» TASK DESCRIPTION
Filter this data down to the lines that hold "else", and copy them.

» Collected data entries
Lemma get_or_create_element_OK t root :
  get_or_create_element t root = OK (ensure t root).
Proof.
  unfold get_or_create_element, ensure, add_path.
  destruct (find t root) eqn:E; [reflexivity |].
  rewrite find_add_element_same, E. reflexivity.
Qed.

Lemma get_or_create_elements_OK tags root :
  get_or_create_elements tags root =
  OK (fold_left (fun r t => ensure t r) tags root).
Proof.
  revert root. induction tags as [| t tags IH]; simpl; intros root; [reflexivity |].
  rewrite get_or_create_element_OK. simpl. apply IH.
Qed.

Lemma find_ensure t t' root :
  find t' (ensure t root) =
  match find t' root with
  | Some c => Some c
  | None => if String.eqb t t' then Some (ET.new t) else None
  end.
Proof.
  unfold ensure. destruct (find t root) eqn:E.
  - destruct (find t' root) eqn:E'; [reflexivity |].
    destruct (String.eqb t t') eqn:Ht; [| reflexivity].
    apply String.eqb_eq in Ht. congruence.
  - destruct (String.eqb t t') eqn:Ht.
    + apply String.eqb_eq in Ht. subst t'. rewrite find_add_element_same, E.
      reflexivity.
    + rewrite (find_add_element_other _ _ _ Ht). destruct (find t' root); reflexivity.
Qed.

Lemma find_ensure_all tags t' root :
  find t' (fold_left (fun r t => ensure t r) tags root) =
  match find t' root with
  | Some c => Some c
  | None => if PyStr.mem t' tags then Some (ET.new t') else None
  end.
Proof.
  revert root. induction tags as [| t tags IH]; simpl; intros root.
  - destruct (find t' root); reflexivity.
  - rewrite IH, find_ensure. destruct (find t' root) eqn:E; [reflexivity |].
    rewrite (String.eqb_sym t' t).
    destruct (String.eqb t t') eqn:Ht; simpl; [| reflexivity].
    apply String.eqb_eq in Ht. subst. reflexivity.
Qed.

(** *** Pretty-printing *)

Lemma _indent_children_unfold level elem :
  _indent_children level elem =
  mkElement (tag elem) (attrib elem)
    (if blank (text elem) then Some (indentation (S level)) else text elem)
    (tail elem)
    (dedent_last level (map (indent_child level) (children elem))).
Proof. destruct elem; reflexivity. Qed.

Lemma indent_child_content level c :
  content (indent_child level c) = content (indent_elem (S level) c).
Proof.
  unfold indent_child. destruct (blank (tail (indent_elem (S level) c)));
    reflexivity.
Qed.

Lemma tag_indent_elem level c : tag (indent_elem level c) = tag c.
Proof.
  unfold indent_elem. destruct (children c); [reflexivity |].
  rewrite _indent_children_unfold. reflexivity.
Qed.

Lemma attrib_indent_elem level c : attrib (indent_elem level c) = attrib c.
Proof.
  unfold indent_elem. destruct (children c); [reflexivity |].
  rewrite _indent_children_unfold. reflexivity.
Qed.

Lemma tag_indent_child level c : tag (indent_child level c) = tag c.
Proof.
  change (tag (indent_child level c)) with (fst (fst (fst (content (indent_child level c))))).
  rewrite indent_child_content. simpl. apply tag_indent_elem.
Qed.

Lemma content_dedent_last level cs :
  map content (dedent_last level cs) = map content cs.
Proof.
  induction cs as [| c cs IH]; [reflexivity |].
  destruct cs as [| c' cs].
  - simpl. destruct (blank (tail c)); reflexivity.
  - change (dedent_last level (c :: c' :: cs))
      with (c :: dedent_last level (c' :: cs)).
    rewrite map_cons, IH. reflexivity.
Qed.

Lemma find_in_content t cs cs' :
  map content cs = map content cs' ->
  option_map content (find_in t cs) = option_map content (find_in t cs').
Proof.
  revert cs'. induction cs as [| c cs IH]; intros [| c' cs'] H;
    try discriminate; [reflexivity |].
  rewrite !map_cons in H.
  pose proof (f_equal (@List.hd _ (content c)) H) as Hc.
  pose proof (f_equal (@List.tl _) H) as Hcs. cbn [List.hd List.tl] in Hc, Hcs.
  assert (Ht : tag c = tag c') by (unfold content in Hc; congruence).
  cbn [find_in]. rewrite Ht. destruct (String.eqb (tag c') t).
  - cbn [option_map]. rewrite Hc. reflexivity.
  - apply IH, Hcs.
Qed.

(** The children of an indented element, tails apart. *)
Lemma children_indent_children level e :
  map content (children (_indent_children level e)) =
  map (fun c => content (indent_elem (S level) c)) (children e).
Proof.
  rewrite _indent_children_unfold. simpl. rewrite content_dedent_last.
  rewrite map_map. apply map_ext. intros c. apply indent_child_content.
Qed.

Lemma find_in_map_indent t level cs :
  option_map content (find_in t (map (indent_child level) cs)) =
  option_map (fun c => content (indent_elem (S level) c)) (find_in t cs).
Proof.
  induction cs as [| c cs IH]; [reflexivity |].
  simpl. rewrite tag_indent_child. destruct (String.eqb (tag c) t); simpl.
  - rewrite indent_child_content. reflexivity.
  - exact IH.
Qed.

» TASK OUTPUT
  | None => if String.eqb t t' then Some (ET.new t) else None
  | None => if PyStr.mem t' tags then Some (ET.new t') else None
    (if blank (text elem) then Some (indentation (S level)) else text elem)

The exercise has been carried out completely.